→ Excerpts from a dataset
★ ★ ★ ★ ★ ★ ★

(** * ContentDialog: the detached chat window of qTox

    A shallow embedding of [src/widget/contentdialog.cpp]: the contact map,
    the three contact layouts, the active chatroom widget and the operations
    that add, remove, activate and cycle contacts.

    Conventions of the embedding
    - a C++ [int] is a [Z]; [QLayout::count()] is the length of the list of
      widgets the layout holds, [QLayout::itemAt(i)] its [i]-th element;
    - a pointer to a chatroom widget is a [Widget] (its address together
      with what the object is: a friend or a group widget and the contact
      it shows), a nullable pointer an [option Widget]; the values of
      [contactWidgets] are such pointers;
    - a member function that dereferences a null pointer, or a loop that
      does not stop, yields [None]; every operation is a function from the
      dialog state to [option] of the dialog state. *)

From Stdlib Require Import ZArith.
From stdpp Require Import base option list gmap strings.

Local Open Scope Z_scope.
Set Warnings "-clear-no-such-hyp".

(** ** Data model *)

(** [ContactId]: the raw bytes of a friend public key or of a group's
    persistent id; equality and hashing are those of the bytes. *)
Abbreviation ContactId := string (only parsing).

(** The dynamic type of a chatroom widget, as [qobject_cast] sees it. *)
Inductive WidgetKind := FriendWidget | GroupWidget.

(** [Status::Status], as far as this file distinguishes it. *)
Inductive Status := Online | Offline.

(** A chatroom widget object: [wptr] is its address, [wcontact] is
    [getContact()->getPersistentId()]. *)
Record Widget := mkWidget {
  wptr : nat;
  wkind : WidgetKind;
  wcontact : ContactId
}.

(** [GenericChatForm*]: an opaque handle. *)
Abbreviation Form := nat (only parsing).

(** The three [QLayout] objects the dialog cycles through. *)
Inductive LayoutId := LayoutOnline | LayoutGroups | LayoutOffline.

(** Lifecycle of the window: [close()] moves it to [Closing]. *)
Inductive Lifecycle := Open | Closing.

#[global] Instance WidgetKind_eq_dec : EqDecision WidgetKind.
Proof. solve_decision. Defined.
#[global] Instance Status_eq_dec : EqDecision Status.
Proof. solve_decision. Defined.
#[global] Instance Widget_eq_dec : EqDecision Widget.
Proof. solve_decision. Defined.
#[global] Instance LayoutId_eq_dec : EqDecision LayoutId.
Proof. solve_decision. Defined.
#[global] Instance Lifecycle_eq_dec : EqDecision Lifecycle.
Proof. solve_decision. Defined.
#[global] Instance from_option_dec {A} (P : A → Prop) (Q : Prop)
    `{∀ x, Decision (P x)} `{Decision Q} (mx : option A) :
  Decision (from_option P Q mx).
Proof. destruct mx; simpl; apply _. Defined.

(** The members of [ContentDialog] that the modelled operations read or
    write, the [groupchatPosition] setting they consult, and the allocator
    that [new FriendWidget] / [new GroupWidget] draw addresses from. *)
Record ContentDialog := mkDialog {
  contactWidgets : gmap ContactId (option Widget);   (* the pointers may be null *)
  contactChatForms : gmap ContactId Form;
  layoutOnline : list Widget;          (* friendLayout->getLayoutOnline() *)
  layoutOffline : list Widget;         (* friendLayout->getLayoutOffline() *)
  groupLayout : list Widget;           (* groupLayout.getLayout() *)
  layouts : list LayoutId;
  activeChatroomWidget : option Widget;
  contentLayout : option Form;         (* the form shown in the content pane *)
  groupchatPosition : bool;            (* Settings::getGroupchatPosition() *)
  lifecycle : Lifecycle;
  deleteLaterCalled : bool;            (* deleteLater() on the dialog *)
  heapNext : nat
}.

Definition set_contacts (cw : gmap ContactId (option Widget)) (cf : gmap ContactId Form)
    (s : ContentDialog) : ContentDialog :=
  mkDialog cw cf (layoutOnline s) (layoutOffline s) (groupLayout s) (layouts s)
    (activeChatroomWidget s) (contentLayout s) (groupchatPosition s)
    (lifecycle s) (deleteLaterCalled s) (heapNext s).

Definition set_friendLayout (on off : list Widget) (s : ContentDialog) : ContentDialog :=
  mkDialog (contactWidgets s) (contactChatForms s) on off (groupLayout s) (layouts s)
    (activeChatroomWidget s) (contentLayout s) (groupchatPosition s)
    (lifecycle s) (deleteLaterCalled s) (heapNext s).

Definition set_groupLayout (g : list Widget) (s : ContentDialog) : ContentDialog :=
  mkDialog (contactWidgets s) (contactChatForms s) (layoutOnline s) (layoutOffline s) g
    (layouts s) (activeChatroomWidget s) (contentLayout s) (groupchatPosition s)
    (lifecycle s) (deleteLaterCalled s) (heapNext s).

Definition set_layouts (ls : list LayoutId) (s : ContentDialog) : ContentDialog :=
  mkDialog (contactWidgets s) (contactChatForms s) (layoutOnline s) (layoutOffline s)
    (groupLayout s) ls (activeChatroomWidget s) (contentLayout s) (groupchatPosition s)
    (lifecycle s) (deleteLaterCalled s) (heapNext s).

Definition set_active (a : option Widget) (c : option Form) (s : ContentDialog) : ContentDialog :=
  mkDialog (contactWidgets s) (contactChatForms s) (layoutOnline s) (layoutOffline s)
    (groupLayout s) (layouts s) a c (groupchatPosition s)
    (lifecycle s) (deleteLaterCalled s) (heapNext s).

Definition set_lifecycle (l : Lifecycle) (s : ContentDialog) : ContentDialog :=
  mkDialog (contactWidgets s) (contactChatForms s) (layoutOnline s) (layoutOffline s)
    (groupLayout s) (layouts s) (activeChatroomWidget s) (contentLayout s)
    (groupchatPosition s) l (deleteLaterCalled s) (heapNext s).

Definition set_deleteLater (s : ContentDialog) : ContentDialog :=
  mkDialog (contactWidgets s) (contactChatForms s) (layoutOnline s) (layoutOffline s)
    (groupLayout s) (layouts s) (activeChatroomWidget s) (contentLayout s)
    (groupchatPosition s) (lifecycle s) true (heapNext s).

Definition set_heapNext (n : nat) (s : ContentDialog) : ContentDialog :=
  mkDialog (contactWidgets s) (contactChatForms s) (layoutOnline s) (layoutOffline s)
    (groupLayout s) (layouts s) (activeChatroomWidget s) (contentLayout s)
    (groupchatPosition s) (lifecycle s) (deleteLaterCalled s) n.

★ ★ ★ ★ ★ ★ ★

→ Work instruction
Check each line of the data above, and please copy the ones in which the string "three" occurs.

→ Expected answer
    the three contact layouts, the active chatroom widget and the operations
(** The three [QLayout] objects the dialog cycles through. *)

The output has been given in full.